Abstract

In October 2017, Luísa Costa Gomes, Portuguese dramatist, created for the stage what she called a ‘genre transformation’ or more accurately, she argues, a ‘transmigration’ of Woolf’s large-spectrum fictional (utopian, fantastical, parodic) biographic narrative, that spans three centuries of English history, while accompanying the extraordinary life trajectory of its protagonist, Orlando. The rich and manifold ambivalence of the text is explored in Luísa Costa Gomes’s ‘transformation’, first of all in terms of its rendering into a dramatic monologue which condenses the original narrative in about forty pages of what she calls a ‘programmatic reconstruction of the source text’, which, she offers, is but a ‘commented and seasoned active reading’, after all the ‘fundamental prerequisite of any reading’. The play aims to capture the essence of Orlando’s fluidity in between genders, in between cultures, and historical moments.
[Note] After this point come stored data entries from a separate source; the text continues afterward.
(* ===== verification/SettingsValues.v ===== *)
(** * SettingsValues: keys and values are read back as they were written
    (src/client/src/storage/settings_ini.rs) *)

From S2P Require Import Prelude Text Utf OrdMap SessionTypes Sts SettingsIni.

(** ** The machine without its fuel *)

Definition need (step : Step) (rest : bytes) : nat := (2 * length rest + match step with Normal => 1 | _ => 2 end)%nat.

Lemma after_pair_length (a b : byte) (rest : bytes) (p : bool) :
  (length (if p then rest else b :: rest) <= S (length rest))%nat.
Proof. destruct p; cbn; lia. Qed.

(** Fuel beyond what the bytes need changes nothing. *)
Lemma read_value_fuel fuel fuel' step rest r :
  (need step rest <= fuel)%nat -> (need step rest <= fuel')%nat ->
  read_value fuel step rest r = read_value fuel' step rest r.
Proof.
  revert fuel' step rest r. induction fuel as [|fuel IH]; intros fuel' step rest r H H'.
  { unfold need in H. destruct step; lia. }
  destruct fuel' as [|fuel']; [unfold need in H'; destruct step; lia|]. cbn [read_value]. unfold need in *.
  destruct step.
  - apply IH; pose proof (skip_while_length (fun b => (b =? 32) || (b =? 9)) rest); lia.
  - destruct rest as [|b rest]; [done|]. cbn [length] in *.
    destruct (b =? chr "\").
    + destruct rest as [|escaped rest]; [done|]. cbn [length] in *.
      destruct (escape_code escaped); [apply IH; lia|]. destruct (escaped =? chr "x").
      * destruct rest as [|digit rest]; [done|]. cbn [length] in *. destruct (is_ascii_hexdigit digit); apply IH; cbn [length]; lia.
      * destruct (oct_value escaped); [apply IH; lia|].
        destruct rest as [|following rest]; [apply IH; cbn [length] in *; lia|].
        destruct (_ && _); apply IH; cbn [length] in *; lia.
    + destruct (b =? quote); [destruct (in_quotes r); apply IH; lia|]. destruct (_ && _); apply IH; lia.
  - destruct rest as [|b rest]; [done|]. cbn [length] in *. destruct (hex_value b); apply IH; cbn [length]; lia.
  - destruct rest as [|b rest]; [done|]. cbn [length] in *. destruct (oct_value b); apply IH; cbn [length]; lia.
Qed.

Definition read (step : Step) (rest : bytes) (r : Reading) : Reading := read_value (2 + 2 * length rest) step rest r.

Lemma read_is fuel step rest r : (need step rest <= fuel)%nat -> read_value fuel step rest r = read step rest r.
Proof. intros H. apply read_value_fuel; [done|]. unfold need. destruct step; lia. Qed.

(** *** Its steps *)

Ltac open_read :=
  unfold read at 1;
  lazymatch goal with |- context [read_value (2 + ?n) ?step ?rest ?r] =>
    let f := fresh "f" in
    set (f := (1 + n)%nat); change (read_value (2 + n) step rest r) with (read_value (S f) step rest r);
    cbn [read_value]; subst f
  end.
Ltac close_read := apply read_is; unfold need; cbn [length]; lia.

Lemma read_skip rest r :
  (forall b l, rest = b :: l -> (b =? 32) || (b =? 9) = false) -> read SkipSpaces rest r = read Normal rest (mark r).
Proof. intros H. open_read. rw skip_while_id //. close_read. Qed.

Lemma read_byte b rest r :
  b <> chr "\" -> b <> quote -> (b = chr "," -> in_quotes r = true) ->
  read Normal (b :: rest) r = read Normal rest (r <| buf := buf r ++ [b] |>).
Proof.
  intros H1 H2 H3. open_read. rw (proj2 (N.eqb_neq _ _) H1) (proj2 (N.eqb_neq _ _) H2).
  destruct (N.eqb_spec b (chr ",")) as [E|E]; [rw (H3 E)|]; cbn [negb andb]; close_read.
Qed.

Lemma read_escape escaped code rest r :
  escape_code escaped = Some code -> read Normal (chr "\" :: escaped :: rest) r = read Normal rest (mark (push_char r code)).
Proof. intros H. open_read. rw N.eqb_refl H. close_read. Qed.

Lemma read_open_quote rest r :
  in_quotes r = false ->
  read Normal (quote :: rest) r = read Normal rest (r <| current_quoted := true |> <| in_quotes := true |>).
Proof. intros H. open_read. rw H. close_read. Qed.

Lemma read_close_quote rest r :
  in_quotes r = true ->
  read Normal (quote :: rest) r = read SkipSpaces rest (r <| current_quoted := true |> <| in_quotes := false |>).
Proof. intros H. open_read. rw H. close_read. Qed.

Lemma read_comma rest r :
  in_quotes r = false -> read Normal (chr "," :: rest) r = read SkipSpaces rest (end_item r).
Proof. intros H. open_read. rw H. close_read. Qed.

Lemma read_hex digit rest r :
  is_ascii_hexdigit digit = true ->
  read Normal (chr "\" :: chr "x" :: digit :: rest) r = read HexEscape (digit :: rest) (r <| escape_val := 0 |>).
Proof. intros H. open_read. cbn [N.eqb]. open_read. rw H. close_read. Qed.

Lemma read_hex_digit b digit rest r :
  hex_value b = Some digit ->
  read HexEscape (b :: rest) r = read HexEscape rest (r <| escape_val := (escape_val r * 16 + digit) mod 2 ^ 32 |>).
Proof. intros H. open_read. rw H. close_read. Qed.

(** The bytes behind an escape cannot extend it. *)
Definition no_hex (rest : bytes) : Prop := match rest with b :: _ => is_ascii_hexdigit b = false | [] => True end.

Lemma no_hex_value b rest : no_hex (b :: rest) -> hex_value b = None.
Proof. intros H. apply bool_decide_eq_false in H. destruct (hex_value b); [|done]. by destruct H. Qed.

Lemma oct_is_hex b digit : oct_value b = Some digit -> hex_value b <> None.
Proof. unfold oct_value, hex_value, within, is_ascii_digit. repeat case_match; try done; lia. Qed.

(** Behind an escape the machine goes on as if nothing could be chopped. *)
Lemma escape_result step rest r :
  step = HexEscape \/ step = OctEscape -> no_hex rest ->
  read_result (read step rest r) = read_result (read Normal rest (mark (push_char r (escape_val r)))).
Proof.
  intros Hstep Hno. destruct rest as [|b rest].
  - assert (read step [] r = push_char r (escape_val r)) as -> by (by destruct Hstep as [->| ->]).
    change (read Normal [] (mark (push_char r (escape_val r)))) with (end_text (mark (push_char r (escape_val r)))).
    unfold end_text, chop, mark. cbn. destruct (current_quoted r); [done|]. unfold read_result. cbn.
    by rw firstn_all drop_all app_nil_r.
  - f_equal. pose proof (no_hex_value _ _ Hno) as Hh. destruct Hstep as [->| ->]; open_read; [rw Hh; close_read|].
    destruct (oct_value b) as [digit|] eqn:Eo; [by apply oct_is_hex in Eo|]. close_read.
Qed.

(** ** One character *)

(** What reading a character does to the machine, whatever way it was written: the end of the
    text can be chopped only behind a plain one. *)
Definition reads_as (r : Reading) (text : str) (chopped : Prop) (r' : Reading) : Prop :=
  buf r' = buf r ++ as_bytes text /\ items r' = items r /\ is_list r' = is_list r /\
  in_quotes r' = in_quotes r /\ current_quoted r' = current_quoted r /\
  (chopped -> chop (buf r') (chop_limit r') = buf r').

Lemma chop_marked l : chop l (length l) = l.
Proof. unfold chop. by rw firstn_all drop_all app_nil_r. Qed.

Lemma chop_solid l b limit : (b =? 32) || (b =? 9) = false -> chop (l ++ [b]) limit = l ++ [b].
Proof.
  intros Hb. unfold chop. destruct (decide (limit <= length l)%nat) as [Hle|Hgt].
  - rw take_app_le // drop_app_le //. unfold skip_while_end. rw rev_app_distr /= Hb /= rev_involutive.
    rw app_assoc take_drop //.
  - rw take_ge; [rw length_app /=; lia|]. rw drop_ge; [rw length_app /=; lia|]. by rw app_nil_r.
Qed.

Lemma code_char_scalar c : is_scalar c = true -> code_char c = c.
Proof. unfold code_char. by intros ->. Qed.

Lemma as_bytes_single c : as_bytes [c] = utf8_char c.
Proof. unfold as_bytes. cbn. apply app_nil_r. Qed.

Lemma push_char_reads r c :
  is_scalar c = true -> reads_as r [c] True (mark (push_char r c)).
Proof.
  intros Hc. unfold reads_as, mark, push_char, push_code_point. cbn. rw (code_char_scalar c Hc) as_bytes_single.
  split_and!; try done. intros _. apply chop_marked.
Qed.

Lemma hex_digit_value n : n < 16 -> hex_value (hex_digit n) = Some n.
Proof.
  intros Hn. unfold hex_value, hex_digit, within, is_ascii_digit. destruct (N.ltb_spec n 10).
  - case_match; [f_equal; lia|lia].
  - case_match; [lia|]. case_match; [f_equal; lia|lia].
Qed.

Lemma hex_digit_is_hex n : n < 16 -> is_ascii_hexdigit (hex_digit n) = true.
Proof. intros Hn. apply bool_decide_eq_true. by rw hex_digit_value. Qed.

(** A hexadecimal escape. *)
Lemma read_hex_escape c rest r :
  c < 128 -> no_hex rest ->
  exists r', reads_as r [c] True r' /\
    read_result (read Normal (lit "\x" ++ hex_lower c ++ rest) r) = read_result (read Normal rest r').
Proof.
  intros Hc Hno. assert (Hs : is_scalar c = true) by (unfold is_scalar; lia).
  exists (mark (push_char (r <| escape_val := c |>) c)). split.
  { pose proof (push_char_reads (r <| escape_val := c |>) c Hs) as H. unfold reads_as in *. exact H. }
  change (lit "\x" ++ hex_lower c ++ rest) with (chr "\" :: chr "x" :: hex_lower c ++ rest).
  unfold hex_lower. destruct (N.ltb_spec c 16); cbn [app].
  - rw read_hex; [by apply hex_digit_is_hex|]. rw (read_hex_digit _ c); [by apply hex_digit_value|].
    rw escape_result; [by left|done|]. cbn [escape_val update]. cbn. by rw (N.mod_small c); [lia|].
  - assert (Hd : c / 16 < 16) by (apply N.Div0.div_lt_upper_bound; lia).
    pose proof (N.mod_lt c 16 ltac:(done)) as Hm. pose proof (N.div_mod c 16 ltac:(done)) as Hdm.
    rw read_hex; [by apply hex_digit_is_hex|]. rw (read_hex_digit _ (c / 16)); [by apply hex_digit_value|].
    rw (read_hex_digit _ (c mod 16)); [by apply hex_digit_value|].
    rw escape_result; [by left|done|]. cbn [escape_val update]. cbn.
    rw (N.mod_small (c / 16)); [lia|]. rw (N.mod_small (_ + _)); [lia|].
    replace (c / 16 * 16 + c mod 16) with c by lia. done.
Qed.

Definition plain_byte (quoted : bool) (b : byte) : Prop := b <> chr "\" /\ b <> quote /\ (b = chr "," -> quoted = true).

Lemma read_bytes l rest r :
  Forall (plain_byte (in_quotes r)) l -> read Normal (l ++ rest) r = read Normal rest (r <| buf := buf r ++ l |>).
Proof.
  revert r. induction l as [|b l IH]; intros r.
  - intros _. cbn. rw app_nil_r. by destruct r.
  - intros [(H1 & H2 & H3) Hl]%Forall_cons. cbn [app]. rw read_byte //. rw IH //. f_equal. cbn. by rw -app_assoc.
Qed.

(** The bytes of a character that is not ASCII are not. *)
Lemma utf8_char_high c : is_scalar c = true -> 0x80 <= c -> Forall (fun b => 0x80 <= b) (utf8_char c).
Proof. intros Hs Hc. unfold utf8_char. repeat case_match; repeat constructor; lia. Qed.

Lemma utf8_char_ends c : is_scalar c = true -> exists l b, utf8_char c = l ++ [b] /\ (b = c \/ 0x80 <= b).
Proof.
  intros Hs. destruct (N.ltb_spec c 0x80) as [Hlt|Hge].
  - exists [], c. unfold utf8_char. rw (proj2 (N.ltb_lt _ _) Hlt). by auto.
  - pose proof (utf8_char_high c Hs Hge) as Hall. destruct (utf8_char c) as [|b l] eqn:E using rev_ind.
    { by destruct (utf8_char_cons c) as (? & ? & E'); rw E in E'. }
    exists l, b. split; [done|]. right. by apply Forall_app in Hall as [_ [? _]%Forall_cons].
Qed.

Lemma plain_char quoted c :
  is_scalar c = true -> c <> chr "\" -> c <> quote -> (c = chr "," -> quoted = true) ->
  Forall (plain_byte quoted) (utf8_char c).
Proof.
  intros Hs H1 H2 H3. destruct (N.ltb_spec c 0x80) as [Hlt|Hge].
  - unfold utf8_char. rw (proj2 (N.ltb_lt _ _) Hlt). by repeat constructor.
  - eapply Forall_impl; [by apply utf8_char_high|]. intros b Hb. unfold plain_byte, quote. chars.
    cbn in Hb. split_and!; intros; lia.
Qed.

Lemma read_plain c rest r :
  is_scalar c = true -> c <> chr "\" -> c <> quote -> (c = chr "," -> in_quotes r = true) -> c <> 9 ->
  exists r', reads_as r [c] (c <> chr " ") r' /\ read Normal (as_bytes [c] ++ rest) r = read Normal rest r'.
Proof.
  intros Hs H1 H2 H3 H4. exists (r <| buf := buf r ++ utf8_char c |>). rw as_bytes_single. split.
  - unfold reads_as. cbn. rw as_bytes_single. split_and!; try done. intros Hsp.
    destruct (utf8_char_ends c Hs) as (l & b & E & Hb). rw E app_assoc. apply chop_solid. chars. destruct Hb; lia.
  - apply read_bytes. by apply plain_char.
Qed.

Lemma read_named c rest r :
  is_scalar c = true ->
  exists r', reads_as r [c] True r' /\
    (forall escaped, escape_code escaped = Some c -> read Normal (chr "\" :: escaped :: rest) r = read Normal rest r').
Proof.
  intros Hs. exists (mark (push_char r c)). split; [by apply push_char_reads|]. intros escaped. apply read_escape.
Qed.

(** The escape of NUL is read as an octal one. *)
Lemma read_nul rest r :
  no_hex rest ->
  exists r', reads_as r [0] True r' /\ read_result (read Normal (lit "\0" ++ rest) r) = read_result (read Normal rest r').
Proof.
  intros Hno. exists (mark (push_char (r <| escape_val := 0 |>) 0)). split.
  { pose proof (push_char_reads (r <| escape_val := 0 |>) 0 eq_refl) as H. unfold reads_as in *. exact H. }
  change (lit "\0" ++ rest) with (chr "\" :: chr "0" :: rest).
  assert (read Normal (chr "\" :: chr "0" :: rest) r = read OctEscape rest (r <| escape_val := 0 |>)) as ->.
  { open_read. cbn [N.eqb]. close_read. }
  rw escape_result //. by right.
Qed.

Lemma reads_as_weaken r text (P Q : Prop) r' : (Q -> P) -> reads_as r text P r' -> reads_as r text Q r'.
Proof. unfold reads_as. naive_solver. Qed.

Lemma hex_lower_ascii c : c < 256 -> forallb is_ascii (hex_lower c) = true.
Proof.
  intros Hc. assert (Hd : forall n, n < 16 -> is_ascii (hex_digit n) = true).
  { intros n Hn. unfold is_ascii, hex_digit. case_match; lia. }
  unfold hex_lower. destruct (N.ltb_spec c 16); cbn [forallb]; rw !Hd //; [by apply N.Div0.div_lt_upper_bound; lia|by apply N.mod_lt].
Qed.

Lemma hex_value_small c v : hex_value c = Some v -> c < 128.
Proof.
  unfold hex_value, within, is_ascii_digit. intros H. do 3 (case_match; [lia|]). done.
Qed.
(* ===== verification/Settings.v ===== *)
(** * Settings: the key and value store over one INI file
    (src/client/src/storage/settings.rs, settings_snapshot.rs)

    A store is a table of full key paths. It is loaded from the bytes of a file and written back
    whole. The file system is a [Node], what the path names when an operation looks; an atomic
    write either lands or leaves the node alone, which the operation is told. *)

From S2P Require Import Prelude Text Utf OrdMap SessionTypes Platform Sts SettingsIni.

Inductive IniProbe := ProbeOk | Malformed | Unreadable.
#[export] Instance IniProbe_eq_dec : EqDecision IniProbe.
Proof. solve_decision. Defined.
Inductive Status := Written | Absent | AccessError | FormatError.
#[export] Instance Status_eq_dec : EqDecision Status.
Proof. solve_decision. Defined.

Record Settings := mkSettings {
  values : btree IniValue;
  dirty : bool;
  on_disk : option bytes;
  preserve_file_mode : bool;
}.
#[export] Instance settings_eta : Eta Settings := fun s =>
  mkSettings (values s) (dirty s) (on_disk s) (preserve_file_mode s).

(** ** Paths and encoding *)

Definition settings_key (group key : str) : str := if is_empty group then key else group ++ lit "/" ++ key.

(** The section and the key of a path, cut at its first slash. *)
Definition split_section (path : str) : str * str :=
  match split_once (N.eqb (chr "/")) path with Some parts => parts | None => ([], path) end.

Definition section_header (section : str) : str :=
  let escaped := ini_escaped_key section in
  if is_empty escaped then lit "[General]"
  else if eq_ignore_ascii_case escaped (lit "general") then lit "[%General]"
  else lit "[" ++ escaped ++ lit "]".

Definition starts_at (text : str) : bool := match text with c :: _ => c =? chr "@" | [] => false end.

Definition encode_value (value : IniValue) : str :=
  match value with
  | IniList texts => ini_escaped_string_list texts
  | IniInvalid => INVALID
  | IniVariant encoded => ini_escaped_string encoded
  | IniText text => ini_escaped_string (if starts_at text then chr "@" :: text else text)
  end.

Definition Sections : Type := btree (list (str * IniValue)).

(** [sections.entry(section).or_default().push((key, value))] *)
Definition push_entry (sections : Sections) (entry : str * IniValue) : Sections :=
  let '(section, key) := split_section entry.1 in
  bt_insert section (default [] (bt_get section sections) ++ [(key, entry.2)]) sections.

Definition encode_entry (entry : str * IniValue) : str := ini_escaped_key entry.1 ++ lit "=" ++ encode_value entry.2 ++ [10].

Definition by_key (a b : str * IniValue) : comparison := str_compare a.1 b.1.

Definition encode_section (section : str * list (str * IniValue)) : str :=
  section_header section.1 ++ [10] ++ mbind encode_entry (sort_by by_key section.2).

(** A blank line stands before every section but the first. *)
Definition encode_sections (sections : Sections) : str := join_with [10] (encode_section <$> sections).

Definition encode (s : Settings) : bytes := as_bytes (encode_sections (foldl push_entry [] (values s))).

(** ** Reads *)

Definition text_value (s : Settings) (group key : str) : option str :=
  match bt_get (settings_key group key) (values s) with
  | Some (IniText text) | Some (IniVariant text) => Some text
  | _ => None
  end.

Definition value (s : Settings) (group key : str) : str := default [] (text_value s group key).
Definition contains_key (s : Settings) (group key : str) : bool := bt_contains (settings_key group key) (values s).

Definition uint_value (s : Settings) (group key : str) (fallback : N) : N :=
  default fallback (let? text := text_value s group key in parse_unsigned usize_max (trim text)).
Definition int_value (s : Settings) (group key : str) (fallback : Z) : Z :=
  default fallback (let? text := text_value s group key in parse_i64 (trim text)).

Definition string_list (s : Settings) (group key : str) : option (list str) :=
  match bt_get (settings_key group key) (values s) with
  | None => None
  | Some (IniList texts) => Some texts
  | Some IniInvalid => Some []
  | Some (IniText text) | Some (IniVariant text) => Some (if is_empty text then [] else [text])
  end.

Section Folding.
Context `{platform : Platform}.
Definition bool_value (s : Settings) (group key : str) (fallback : bool) : bool :=
  match to_lowercase <$> text_value s group key with
  | Some text =>
      if str_eqb text (lit "true") || str_eqb text (lit "1") then true
      else if str_eqb text (lit "false") || str_eqb text (lit "0") then false
      else fallback
  | None => fallback
  end.
End Folding.

(** ** Writes *)

Definition put (s : Settings) (path : str) (v : IniValue) : Settings :=
  s <| values := bt_insert path v (values s) |> <| dirty := true |>.
Definition set_value (s : Settings) (group key v : str) : Settings := put s (settings_key group key) (IniText v).
Definition set_variant (s : Settings) (group key encoded : str) : Settings := put s (settings_key group key) (IniVariant encoded).
Definition set_bool (s : Settings) (group key : str) (v : bool) : Settings :=
  set_value s group key (if v then lit "true" else lit "false").
Definition set_uint (s : Settings) (group key : str) (v : N) : Settings := set_value s group key (show v).
(** [i64::to_string] *)
Definition show_int (z : Z) : str := if (z <? 0)%Z then chr "-" :: show (Z.to_N (- z)) else show (Z.to_N z).
Definition set_int (s : Settings) (group key : str) (v : Z) : Settings := set_value s group key (show_int v).
Definition set_string_list (s : Settings) (group key : str) (texts : list str) : Settings :=
  put s (settings_key group key) (IniList texts).

Definition remove_key (s : Settings) (group key : str) : Settings :=
  let path := settings_key group key in
  if bt_contains path (values s) then s <| values := bt_remove path (values s) |> <| dirty := true |> else s.

Definition in_group (group path : str) : bool :=
  str_eqb path group || bool_decide (is_Some (strip_prefix (group ++ lit "/") path)).

Definition remove_group (s : Settings) (group : str) : Settings :=
  let kept := if is_empty group then [] else bt_retain (fun path _ => negb (in_group group path)) (values s) in
  s <| values := kept |> <| dirty := dirty s || negb (length kept =? length (values s))%nat |>.

Definition child_groups (s : Settings) (group : str) : list str :=
  let prefix := if is_empty group then [] else group ++ lit "/" in
  bs_elements (foldl (fun seen path =>
      match strip_prefix prefix path with
      | Some rest =>
          match split_once (N.eqb (chr "/")) rest with Some (child, _) => bs_insert child seen | None => seen end
      | None => seen
      end) [] (bt_keys (values s))).

Definition mark_dirty (s : Settings) : Settings := s <| dirty := true |>.

(** ** The file *)

(** What the path names: nothing, something whose metadata cannot be read, a folder, or a file
    with its bytes and whether it can be read, opened for writing, and is marked read-only. *)
Inductive Node :=
| Missing
| NoMetadata
| Directory
| File (contents : bytes) (readable writable read_only : bool).

Definition read_ini_bytes (node : Node) : option bytes :=
  match node with File contents true _ _ => Some contents | _ => None end.
Definition node_exists (node : Node) : bool := match node with Missing | NoMetadata => false | _ => true end.

Definition probe_ini (node : Node) : IniProbe :=
  match node with
  | Missing => ProbeOk
  | NoMetadata | Directory => Unreadable
  | File contents readable _ _ =>
      if readable then if ini_bytes_are_malformed contents then Malformed else ProbeOk else Unreadable
  end.

Definition file_not_writable (node : Node) : bool :=
  match node with
  | Missing | NoMetadata => false
  | Directory => true
  | File _ _ writable read_only => read_only || negb writable
  end.

Definition write_blocked (node : Node) : Status :=
  match probe_ini node with
  | Malformed => FormatError
  | Unreadable => AccessError
  | ProbeOk => if file_not_writable node then AccessError else Written
  end.

(** settings_snapshot.rs, [finish_load] and the two ways to load. *)
Definition finish_load (loaded : btree IniValue) (file_read preserve : bool) : Settings :=
  let s := mkSettings loaded false None preserve in
  if file_read then s <| on_disk := Some (encode s) |> else s.

Definition load (parse : bytes -> btree IniValue) (preserve : bool) (node : Node) : Settings :=
  let file_bytes := read_ini_bytes node in
  finish_load (default [] (parse <$> file_bytes)) (bool_decide (is_Some file_bytes)) preserve.
Definition open_settings : Node -> Settings := load parse_settings_ini true.
Definition open_sts : Node -> Settings := load parse_sts_ini false.
Definition in_memory : Settings := finish_load [] false true.

Definition encoded_matches_disk (node : Node) (known : option bytes) (encoded : bytes) : bool :=
  match known with
  | Some held => bool_decide (held = encoded)
  | None => negb (node_exists node) && is_empty encoded
  end.

(** The file an atomic write leaves. *)
Definition written_node (contents : bytes) : Node := File contents true true false.

(** [sync]; [lands] is whether the atomic write succeeds. *)
Definition sync (s : Settings) (node : Node) (lands : bool) : Settings * Node * Status :=
  let blocked := write_blocked node in
  if negb (bool_decide (blocked = Written)) then (s, node, blocked)
  else if negb (dirty s) then (s, node, Written)
  else
    let encoded := encode s in
    if encoded_matches_disk node (on_disk s) encoded then (s <| dirty := false |>, node, Written)
    else if lands then (s <| on_disk := Some encoded |> <| dirty := false |>, written_node encoded, Written)
    else (s, node, AccessError).

Example encode_example :
  let s := set_string_list (set_value (set_value in_memory (lit "networks/a") (lit "host") (lit "x y ")) [] (lit "top") (lit "1"))
    (lit "highlights") (lit "words") [lit "a"; lit "b;c"] in
  encode s = lit "[General]" ++ [10] ++ lit "top=1" ++ [10; 10] ++ lit "[highlights]" ++ [10] ++ lit "words=a, " ++ [34]
    ++ lit "b;c" ++ [34; 10; 10] ++ lit "[networks]" ++ [10] ++ lit "a\host=" ++ [34] ++ lit "x y " ++ [34; 10].
Proof. vm_compute. reflexivity. Qed.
It amplifies the inner dialogues of the text with the texts of history and those of the male and female protagonists that embody it, plus the implicit dialogue between the authorial voice and the voice of the dramaturg as that of yet another reader. The new text thus ‘transmigrated’ into Portuguese, resounds as a ‘haunted monologue’ that is, after all, deeply plurivocal and uncannily dialogical.